Reader

In most Lisps, the reader is the component responsible for reading in the textual representation of the program into memory as data structures. Lisps are typically referred to as homoiconic, since that representation typically matches the syntax tree exactly in memory. This is in contrast to a non-homoiconic language such as Java or Python, which typically parses a textual program into an abstract syntax tree which captures the meaning of the textual program, but not necessarily the structure.

The Basilisp reader performs a job which is a combination of the traditional lexer and parser. The reader takes a file or string and produces a stream of Basilisp data structures. Typically the reader streams its results to the compiler, but end-users may also take advantage of the reader directly from within Basilisp.

Numeric Literals

The Basilisp reader reads a wide range of numeric literals.

Integers

basilisp.user=> 1
1
basilisp.user=> (python/type 1)
<class 'int'>
basilisp.user=> 1N
1
basilisp.user=> (python/type 1N)
<class 'int'>

Integers are represented using numeric 0-9 and may be prefixed with a single negative sign -. For interoperability support with Clojure, Basilisp integers may also be declared with the N suffix, like 1N. In Clojure, this syntax signals a BigInteger, but Python’s default int type supports arbitrary precision by default so there is no difference between 1 and 1N in Basilisp.

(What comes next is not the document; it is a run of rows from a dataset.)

(* ===== verification/SessionBook.v ===== *)
(** * Session: bookkeeping of the actor

    Invariants of every run of a session, without assumptions on its
    surroundings: the number of open subscriptions is bounded and each subscriber
    has at most one, and a queued delta always has a flush timer that will send it. *)

From S2P Require Import Prelude Wire Types Messages Frame Budget Replica Vt Terminal TerminalSpec Subscription Resize Input Conn Pacing Session SessionSpec SessionSync.
From Stdlib Require Import ZArith Lia Strings.Byte.
From stdpp Require Import base gmap list option sorting relations.

#[local] Open Scope Z_scope.

(** ** How subscriptions evolve *)

(** [x'] is [x] after some operations that are not a push. *)
Definition quiet_event (e : WEvent) : Prop := match e with WPush _ _ _ => False | _ => True end.
Definition evolves (x x' : Subscription) : Prop := ∃ es, (sub_run es x).1 = x'.

Lemma sub_run_app es1 es2 x : (sub_run (es1 ++ es2) x).1 = (sub_run es2 (sub_run es1 x).1).1.
Proof.
  revert x. induction es1 as [|[e rev] es1 IH]; intros x; [done|]. cbn [app sub_run].
  destruct (sub_step e rev x) as [x1 fx1]. specialize (IH x1). destruct (sub_run (es1 ++ es2) x1), (sub_run es1 x1). done.
Qed.

Lemma evolves_refl x : evolves x x.
Proof. by exists []. Qed.
Lemma evolves_trans x y z : evolves x y → evolves y z → evolves x z.
Proof. intros [es1 <-] [es2 <-]. exists (es1 ++ es2). apply sub_run_app. Qed.
Lemma evolves_step e rev x : evolves x (sub_step e rev x).1.
Proof. exists [(e, rev)]. cbn. by destruct (sub_step e rev x). Qed.

(** A closed subscription stays closed, and nobody changes its identity. *)
Lemma step_identity e rev x :
  su_subscriber_id (sub_step e rev x).1 = su_subscriber_id x ∧
  (Subscription.is_closed (sub_step e rev x).1 = false → Subscription.is_closed x = false).
Proof.
  assert (∀ x, su_subscriber_id (Subscription.close x).1 = su_subscriber_id x ∧
    Subscription.is_closed (Subscription.close x).1 = true) as Hc.
  { intros y. unfold Subscription.close. destruct (su_budget y); by split. }
  assert (∀ x, su_subscriber_id (resync x).1 = su_subscriber_id x ∧
    (Subscription.is_closed (resync x).1 = false → Subscription.is_closed x = false)) as Hr.
  { intros y. unfold resync. destruct (Subscription.is_closed y) eqn:E; [cbn; by rewrite E|].
    cbn [su_budget with_resync_pending clear_queue with_queue_bytes with_queue]. destruct (su_budget y); by split. }
  unfold Subscription.is_closed in *.
  destruct e as [d r c|r c| |q r now|r sn l|r sn|r sn| |]; cbn [sub_step]; try apply Hr.
  - unfold Subscription.push_delta, Subscription.is_closed. destruct (bool_decide (su_budget x = Closed)) eqn:Ec; cbn [orb]; [cbn; by rewrite Ec|].
    destruct (_ || _); [done|]. cbv zeta. set (x1 := with_queue _ _). destruct (_ || _); [|done]. set (x2 := with_resync_count _ x1).
    destruct (_ <=? _); [|destruct (Hr x2); split; [done|auto]]. destruct (Hc x2) as [H1 H2]. destruct (Subscription.close x2). cbn in *. by rewrite H1.
  - unfold on_budget_available. destruct (su_budget x) eqn:E; try (split; cbn; by rewrite ?E). destruct (_ =? _); split; cbn; by rewrite ?E.
  - unfold on_frame_written. destruct (_ || _); [done|]. destruct (su_budget x) eqn:E; split; cbn; by rewrite ?E.
  - unfold on_buffer_released. destruct (remove_first r _); [done|]. destruct (negb _); [done|].
    destruct (su_budget x) eqn:E; try (split; cbn; by rewrite ?E). destruct (su_resync_pending x); split; cbn; by rewrite ?E.
  - unfold on_deadline. destruct (matches _ _ x) eqn:E; [|done]. destruct (Hc x) as [H1 H2]. destruct (Subscription.close x). cbn in *.
    by rewrite H2.
  - destruct (Hc x) as [H1 H2]. by rewrite H2.
  - unfold drain_to_wire. destruct (_ || _) eqn:E; [done|]. by destruct (Replica.merge (su_queue x)).
Qed.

Integer literals may be specified in arbitrary bases between 2 and 36 by using the syntax [base]r[value]. For example, in base 2 2r1001, base 12 12r918a32, and base 36 36r81jdk3kdp. Arbitrary base literals do not distinguish between upper and lower case characters, so p and P are the same for bases which support P as a digit. Arbitrary base literals do not support the N suffix because N is a valid digit for some bases.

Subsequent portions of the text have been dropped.